--- WHAT TO PRODUCE ---
Below are the entries. Transcribe exactly the lines from the one with "Lemma create_new : msgs" through the one with "the store then holds. *)", ends included, and leave out all others.

--- Collected data ---

:::

(** The counters after a send. *)
Lemma tally_add C h c m text key v :
  msgs C !! message_id m = None → delivery_state m = kPending →
  tally (add_message (with_high C h) c m text) key = Some v →
  tally C key = Some (v - (if decide (key = KN (to_user_id m) ∨ key = KD (to_user_id m) (from_user_id m) ∨ key = KQ (to_user_id m)) then 1 else 0)).
Proof.
  intros Hnew Hst. assert (Hun : is_unread m = true) by (unfold is_unread; by rewrite Hst).
  destruct key; cbn [tally add_message with_high msgs]; try done; rewrite cnt_new by done; intros [= <-]; f_equal;
    unfold unread_of, unread_from, pending_of, sent, sent_to; rewrite ?Hun, ?Hst, ?bool_decide_true, ?andb_true_r by done.
  - destruct (Z.eqb_spec (to_user_id m) receiver) as [<-|Hne].
    + rewrite decide_True by by left. cbn. lia.
    + rewrite decide_False by (intros [[= ?]|[?|?]]; congruence). cbn. lia.
  - destruct (decide (from_user_id m = peer)) as [<-|Hf].
    + rewrite Z.eqb_refl. destruct (Z.eqb_spec (to_user_id m) receiver) as [<-|Hne].
      * rewrite decide_True by (by right; left). cbn. lia.
      * rewrite decide_False by (intros [?|[[= ?]|?]]; congruence). cbn. lia.
    + rewrite (proj2 (Z.eqb_neq _ _) Hf). rewrite decide_False by (intros [?|[[= ? ?]|?]]; congruence). cbn. lia.
  - destruct (Z.eqb_spec (to_user_id m) receiver) as [<-|Hne].
    + rewrite decide_True by (by right; right). cbn. lia.
    + rewrite decide_False by (intros [?|[?|[= ?]]]; congruence). cbn. lia.
Qed.

(** ** A new message *)

Section Create.
Variables (s s2 : Store D) (A C : Contents) (st : Staging) (n : nat) (h : Z) (e : Env)
  (i : PrivateMessagePersistInput) (text event : list Z).
Let c := canonical_cid options e (in_cid i).
Let mid := next_id s.
Let m := record_of e i mid.
Let C' := add_message (with_high C h) c m event.
Let total := cnt (unread_of (in_to i)) (msgs C).
Let dialog := cnt (unread_from (in_from i) (in_to i)) (msgs C).
Let pending := cnt (pending_of (in_to i)) (msgs C).
Let st' := MkStaging (<[n := MkPersist kSucceeded kCreated mid m [] None]> (st_out st))
  (<[n := true]> (st_provisional st))
  (st_creates st ++ [(n, MessageOps c m text total dialog pending ++
     [(EventKey (created_id mid), Some event); (EventCopyKey (created_id mid), Some event)])])
  (<[CidKey (in_from i) c := n]> (st_cids st))
  (<[PendingCountKey (in_to i) := pending +₆₄ 1]>
     (<[DialogUnreadKey (in_to i) (in_from i) := dialog +₆₄ 1]>
        (<[UnreadKey (in_to i) := total +₆₄ 1]> (st_counters st)))).
Hypothesis Hst : staged s A C st n.
Hypothesis Hcfg : config_ok options.
Hypothesis Hh : high C ≤ h.
Hypothesis Hg2 : good s2 (with_high A h).
Hypothesis Hmid : 1 ≤ mid ≤ h.
Hypothesis Hok : message_ok m.
Hypothesis Htext : json_dump (EncodeRecord m) = Some text.
Hypothesis Hev : event_ok event (created_id mid).
Hypothesis Hnext : next_id s < next_id s2.
Hypothesis Hix : pending_index_enabled s2 = pending_index_enabled s.
Hypothesis Hsl : slots s2 = slots s ++ [if pending_index_enabled s then Some (created_id mid) else None].
Hypothesis Hroom : pending_events s2 ≤ max_pending_events options.
Hypothesis Hcid : cids C !! (in_from i, c) = None.
Hypothesis Hn : (n < length (st_out st))%nat.

Lemma create_u64 : is_u64 mid ∧ wf (with_high C h).
Proof.
  destruct Hg2 as [[_ _ _ Hw _ _ _ _] _]. pose proof (wf_high _ Hw) as Hb. cbn in Hb.
  split; [unfold is_u64; lia|]. apply wf_with_high; [apply (sg_wf _ _ _ _ _ Hst)|lia].
Qed.

Lemma create_new : msgs C !! mid = None ∧ pend C !! created_id mid = None ∧ copies C !! created_id mid = None.
Proof.
  destruct create_u64 as [Hu Hw].
  assert (Hnone : msgs C !! mid = None).
  { destruct (msgs C !! mid) eqn:E; [|done]. apply (sg_fresh _ _ _ _ _ Hst) in E. unfold mid in E. lia. }
  split_and!; [done|by apply (pend_new (with_high C h))|by apply (copies_new (with_high C h))].
Qed.

Lemma create_step : send_step options (i, e) C C'.
Proof.
  destruct create_new as (Hm & Hp & Hc). pose proof (wf_high _ (proj2 create_u64)) as Hb. cbn in Hb.
  right. exists mid, event. split_and!; [done|apply (sg_fresh _ _ _ _ _ Hst)|done|]. exists (with_high C h). split; [|done].
  exists h. split; [lia|done].
Qed.

Lemma create_wf : wf C'.
Proof.
  destruct create_u64 as [Hu Hw]. apply wf_add_message; try done; [apply (sg_fresh _ _ _ _ _ Hst)|].
  destruct Hg2 as [_ [Hpe _ _ _ _]]. rewrite Hsl, length_app in Hpe. cbn [length with_high pend] in *.
  pose proof (sg_size _ _ _ _ _ Hst). destruct Hcfg as [? _]. lia.
Qed.

Lemma create_rep h' d :
  Rep d (with_high A h') → Rep (db_write d (concat (st_creates st').*2)) (with_high C' h').
Proof.
  intros HR. destruct create_u64 as [Hu _], create_new as (Hm & _). pose proof (sg_wf _ _ _ _ _ Hst) as Hw.
  cbn [st' st_creates]. rewrite fmap_app, concat_app. cbn [fmap list_fmap snd concat]. rewrite app_nil_r.
  assert (Hops : MessageOps c m text total dialog pending ++
    [(EventKey (created_id mid), Some event); (EventCopyKey (created_id mid), Some event)] =
    enc_ops (message_kops (with_high C h') c m event)).
  { exact (message_ops_enc C c m text event Hw (ok_distinct m Hok) Htext). }
  rewrite Hops. apply rep_app, (rep_add_message _ (with_high C h') c m event); [|done..].
  by apply (sg_rep _ _ _ _ _ Hst).
Qed.
(* ===== verification/LocalStoreConfirm.v ===== *)
(** * Receiver confirmations in the local store

    [ConfirmReceiver] and [ConfirmReceiverBatch]: pending messages become confirmed
    together with the index of pending messages and the pending counts, in one write.
    [ConfirmReceiverRequests]: a batch of confirmations, each for the receiver that asks.
    The pending messages of the requests their receivers own become confirmed in one
    write; a request is answered with success only when its message is confirmed in what
    the store then holds. *)
From Stdlib Require Import ZArith Lia String.
From stdpp Require Import base list numbers sorting option gmap.
From S2P Require Import Prelude ByteStrings MessageTypes KeyValueEngine DomainEvents LocalPrivateStore LocalStoreKeys LocalStoreModel LocalStoreInvariant LocalStoreChanges LocalStoreSteps.

Local Open Scope Z_scope.
Local Open Scope width_scope.

(** ** Counts by receiver *)

Section Bump.
Implicit Types (l : list (Z * Z)) (r : Z).

Definition count_of l r : Z := lsum (λ e, if decide (e.1 = r) then e.2 else 0) l.

Lemma count_bump r r' l : count_of (bump r l) r' = count_of l r' + (if decide (r = r') then 1 else 0).
Proof.
  unfold count_of. induction l as [|[r0 n] l IH]; cbn [bump].
  { rewrite lsum_cons. cbn [fst snd]. lia. }
  destruct (Z.ltb_spec r r0).
  { rewrite lsum_cons. cbn [fst snd]. lia. }
  destruct (Z.eqb_spec r r0) as [->|].
  - rewrite !lsum_cons. cbn [fst snd]. case_decide; lia.
  - rewrite !lsum_cons, IH. cbn [fst snd]. lia.
Qed.

Lemma lsum_bump r l : lsum snd (bump r l) = lsum snd l + 1.
Proof.
  induction l as [|[r0 n] l IH]; cbn [bump]; [done|].
  destruct (r <? r0); [rewrite lsum_cons; cbn [snd]; lia|]. destruct (r =? r0); rewrite !lsum_cons; cbn [snd]; lia.
Qed.

Lemma elem_of_bump r r' l : r' ∈ (bump r l).*1 ↔ r' = r ∨ r' ∈ l.*1.
Proof.
  induction l as [|[r0 n] l IH]; cbn [bump].
  { rewrite fmap_cons. cbn. rewrite list_elem_of_singleton, elem_of_nil. tauto. }
  destruct (r <? r0); [by rewrite !fmap_cons, !elem_of_cons|].
  destruct (Z.eqb_spec r r0) as [->|].
  - rewrite !fmap_cons, !elem_of_cons. cbn [fst]. tauto.
  - rewrite !fmap_cons, !elem_of_cons, IH. tauto.
Qed.

Lemma bump_sorted r l : StronglySorted Z.lt l.*1 → StronglySorted Z.lt (bump r l).*1.
Proof.
  induction l as [|[r0 n] l IH]; cbn [bump]; intros Hs; [by repeat constructor|].
  rewrite fmap_cons in Hs. apply StronglySorted_cons in Hs as [Hr Hs]. cbn [fst] in *.
  destruct (Z.ltb_spec r r0).
  { rewrite !fmap_cons. apply StronglySorted_cons. split; [|by apply StronglySorted_cons].
    apply list.Forall_cons. split; [done|]. eapply list.Forall_impl; [exact Hr|]. cbn. lia. }
  destruct (Z.eqb_spec r r0) as [->|].
  - rewrite fmap_cons. apply StronglySorted_cons. done.
  - rewrite fmap_cons. apply StronglySorted_cons. split; [|by apply IH].
    apply list.Forall_forall. intros x [->|Hx]%elem_of_bump; cbn; [lia|].
    by apply (proj1 (list.Forall_forall _ _) Hr).
Qed.

(** In an ordered list a receiver has one entry. *)
Lemma count_sorted l r n : StronglySorted Z.lt l.*1 → (r, n) ∈ l → count_of l r = n.
Proof.
  unfold count_of. induction l as [|[r0 n0] l IH]; intros Hs Hin; [by apply elem_of_nil in Hin|].
  rewrite fmap_cons in Hs. apply StronglySorted_cons in Hs as [Hr Hs]. cbn [fst] in Hr.
  rewrite lsum_cons. cbn [fst snd]. apply elem_of_cons in Hin as [[= <- <-]|Hin].
  - rewrite decide_True by done. rewrite lsum_zero; [lia|]. intros [r' n'] Hin'. cbn. rewrite decide_False; [done|].
    intros ->. assert (r < r); [|lia]. apply (proj1 (list.Forall_forall _ _) Hr). apply list_elem_of_fmap. by exists (r, n').
  - rewrite IH by done. rewrite decide_False; [lia|]. intros ->.
    assert (r < r); [|lia]. apply (proj1 (list.Forall_forall _ _) Hr). apply list_elem_of_fmap. by exists (r, n).
Qed.

End Bump.

Section Confirmations.
Context {D : Type} `{EngineLaws D} `{JsonLaws}.
Variable options : LocalPrivateStoreOptions.
Implicit Types (s : Store D) (A : Contents).

(** ** The operations of a batch *)

Definition confirm_kops A (now : list Z) (l : list Z) : list (Key * option (list Z)) :=
  l ≫= λ k, match msgs A !! k with
            | Some m => [(KM k, Some (record_text (confirm now m))); (KP (to_user_id m) k, None)]
            | None => []
            end.
Definition count_kops A (removed : list (Z * Z)) : list (Key * option (list Z)) :=
  (λ e, (KQ e.1, counter (cnt (pending_of e.1) (msgs A) - e.2))) <$> removed.

(** The counts of some messages by receiver. *)
Record tracked A (l : list Z) (removed : list (Z * Z)) : Prop := {
  t_sorted : StronglySorted Z.lt removed.*1;
  t_count : ∀ r, count_of removed r = received A r l;
  t_total : lsum snd removed = Z.of_nat (length l);
  t_keys : ∀ r, r ∈ removed.*1 ↔ ∃ k m, k ∈ l ∧ msgs A !! k = Some m ∧ to_user_id m = r;
}.

Lemma tracked_nil A : tracked A [] [].
Proof.
  split; [constructor|done|done|]. intros r. split; [by intros ?%elem_of_nil|].
  intros (k & m & Hk & _). by apply elem_of_nil in Hk.
Qed.

Lemma tracked_snoc A l removed k m :
  tracked A l removed → msgs A !! k = Some m → tracked A (l ++ [k]) (bump (to_user_id m) removed).
Proof.
  intros [Hs Hc Ht Hk] Hm. split.
  - by apply bump_sorted.
  - intros r. rewrite count_bump, Hc. unfold received. rewrite lsum_snoc, Hm. unfold sent_to.
    destruct (Z.eqb_spec (to_user_id m) r) as [->|]; [by rewrite decide_True|by rewrite decide_False].
  - rewrite lsum_bump, Ht, length_app. cbn [length]. lia.
  - intros r. rewrite elem_of_bump, Hk. split.
    + intros [->|(k' & m' & ? & ? & ?)]; [exists k, m|exists k', m']; rewrite elem_of_app, list_elem_of_singleton; auto.
    + intros (k' & m' & [Hin|Hin]%elem_of_app & Hm' & <-); [right; eauto|].
      apply list_elem_of_singleton in Hin as ->. left. congruence.
Qed.

Lemma confirm_kops_snoc A now l k m :
  msgs A !! k = Some m →
  confirm_kops A now (l ++ [k]) =
  confirm_kops A now l ++ [(KM k, Some (record_text (confirm now m))); (KP (to_user_id m) k, None)].
Proof. intros Hm. unfold confirm_kops. rewrite bind_app. cbn. by rewrite Hm. Qed.

Lemma elem_of_confirm_kops A now l op :
  op ∈ confirm_kops A now l ↔
  ∃ k m, k ∈ l ∧ msgs A !! k = Some m ∧
    (op = (KM k, Some (record_text (confirm now m))) ∨ op = (KP (to_user_id m) k, None)).
Proof.
  unfold confirm_kops. rewrite list_elem_of_bind. split.
  - intros (k & Hop & Hk). destruct (msgs A !! k) as [m|] eqn:Hm; [|by apply elem_of_nil in Hop].
    exists k, m. rewrite !elem_of_cons, elem_of_nil in Hop. tauto.
  - intros (k & m & Hk & Hm & Hop). exists k. split; [|done]. rewrite Hm, !elem_of_cons, elem_of_nil. tauto.
Qed.

Lemma tracked_elem A l removed r n :
  tracked A l removed → (r, n) ∈ removed → n = received A r l ∧ ∃ k m, k ∈ l ∧ msgs A !! k = Some m ∧ to_user_id m = r.
Proof.
  intros [Hs Hc _ Hk] Hin. split.
  - rewrite <- Hc. symmetry. by apply count_sorted.
  - apply Hk, list_elem_of_fmap. by exists (r, n).
Qed.

Lemma rep_confirm_kops d A now l removed :
  Rep d A → wf A → NoDup l → (∀ k, k ∈ l → ∃ m, msgs A !! k = Some m ∧ delivery_state m = kPending) →
  tracked A l removed →
  Rep (db_write d (enc_ops (confirm_kops A now l ++ count_kops A removed))) (confirm_all A now l).
Proof.
  intros HR Hwf Hl Hpend Htr.
  assert (Hu : ∀ k m, msgs A !! k = Some m → is_u64 k ∧ is_u64 (to_user_id m)).
  { intros k m Hm. destruct (wf_msgs A Hwf k m Hm) as (_ & Hb & Hok). pose proof (wf_high A Hwf).
    split; [unfold is_u64; lia|apply Hok]. }
  apply rep_confirm; [done..| | |].
  - apply list.Forall_forall. intros op [Hop|Hop]%elem_of_app.
    + apply elem_of_confirm_kops in Hop as (k & m & Hk & Hm & [->| ->]); destruct (Hu k m Hm); done.
    + apply list_elem_of_fmap in Hop as ([r n] & -> & Hin).
      destruct (tracked_elem A l removed r n Htr Hin) as (_ & k & m & _ & Hm & <-). by destruct (Hu k m Hm).
  - intros key v [Hop|Hop]%elem_of_app.
    + apply elem_of_confirm_kops in Hop as (k & m & Hk & Hm & Hop). left. eauto 10.
    + apply list_elem_of_fmap in Hop as ([r n] & [= -> ->] & Hin). right. exists r.
      destruct (tracked_elem A l removed r n Htr Hin) as (-> & _). done.
  - intros k m Hk Hm. rewrite fmap_app, !elem_of_app.
    assert (∀ op, op = (KM k, Some (record_text (confirm now m))) ∨ op = (KP (to_user_id m) k, None) →
      op.1 ∈ (confirm_kops A now l).*1) as Hin.
    { intros op Hop. apply list_elem_of_fmap. exists op. split; [done|]. apply elem_of_confirm_kops. eauto 10. }
    split_and!; [left; exact (Hin _ (or_introl eq_refl))|left; exact (Hin _ (or_intror eq_refl))|right].
    assert (to_user_id m ∈ removed.*1) as ([r n] & Er & Hin')%list_elem_of_fmap by (apply (t_keys A l removed Htr); eauto).
    apply list_elem_of_fmap. exists (KQ r, counter (cnt (pending_of r) (msgs A) - n)). cbn in Er. subst r.
    split; [done|]. apply list_elem_of_fmap. by exists (to_user_id m, n).
Qed.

:::

--- SOLUTION TO THIS EXERCISE ---
Lemma create_new : msgs C !! mid = None ∧ pend C !! created_id mid = None ∧ copies C !! created_id mid = None.
Proof.
  destruct create_u64 as [Hu Hw].
  assert (Hnone : msgs C !! mid = None).
  { destruct (msgs C !! mid) eqn:E; [|done]. apply (sg_fresh _ _ _ _ _ Hst) in E. unfold mid in E. lia. }
  split_and!; [done|by apply (pend_new (with_high C h))|by apply (copies_new (with_high C h))].
Qed.

Lemma create_step : send_step options (i, e) C C'.
Proof.
  destruct create_new as (Hm & Hp & Hc). pose proof (wf_high _ (proj2 create_u64)) as Hb. cbn in Hb.
  right. exists mid, event. split_and!; [done|apply (sg_fresh _ _ _ _ _ Hst)|done|]. exists (with_high C h). split; [|done].
  exists h. split; [lia|done].
Qed.

Lemma create_wf : wf C'.
Proof.
  destruct create_u64 as [Hu Hw]. apply wf_add_message; try done; [apply (sg_fresh _ _ _ _ _ Hst)|].
  destruct Hg2 as [_ [Hpe _ _ _ _]]. rewrite Hsl, length_app in Hpe. cbn [length with_high pend] in *.
  pose proof (sg_size _ _ _ _ _ Hst). destruct Hcfg as [? _]. lia.
Qed.

Lemma create_rep h' d :
  Rep d (with_high A h') → Rep (db_write d (concat (st_creates st').*2)) (with_high C' h').
Proof.
  intros HR. destruct create_u64 as [Hu _], create_new as (Hm & _). pose proof (sg_wf _ _ _ _ _ Hst) as Hw.
  cbn [st' st_creates]. rewrite fmap_app, concat_app. cbn [fmap list_fmap snd concat]. rewrite app_nil_r.
  assert (Hops : MessageOps c m text total dialog pending ++
    [(EventKey (created_id mid), Some event); (EventCopyKey (created_id mid), Some event)] =
    enc_ops (message_kops (with_high C h') c m event)).
  { exact (message_ops_enc C c m text event Hw (ok_distinct m Hok) Htext). }
  rewrite Hops. apply rep_app, (rep_add_message _ (with_high C h') c m event); [|done..].
  by apply (sg_rep _ _ _ _ _ Hst).
Qed.
(* ===== verification/LocalStoreConfirm.v ===== *)
(** * Receiver confirmations in the local store

    [ConfirmReceiver] and [ConfirmReceiverBatch]: pending messages become confirmed
    together with the index of pending messages and the pending counts, in one write.
    [ConfirmReceiverRequests]: a batch of confirmations, each for the receiver that asks.
    The pending messages of the requests their receivers own become confirmed in one
    write; a request is answered with success only when its message is confirmed in what
    the store then holds. *)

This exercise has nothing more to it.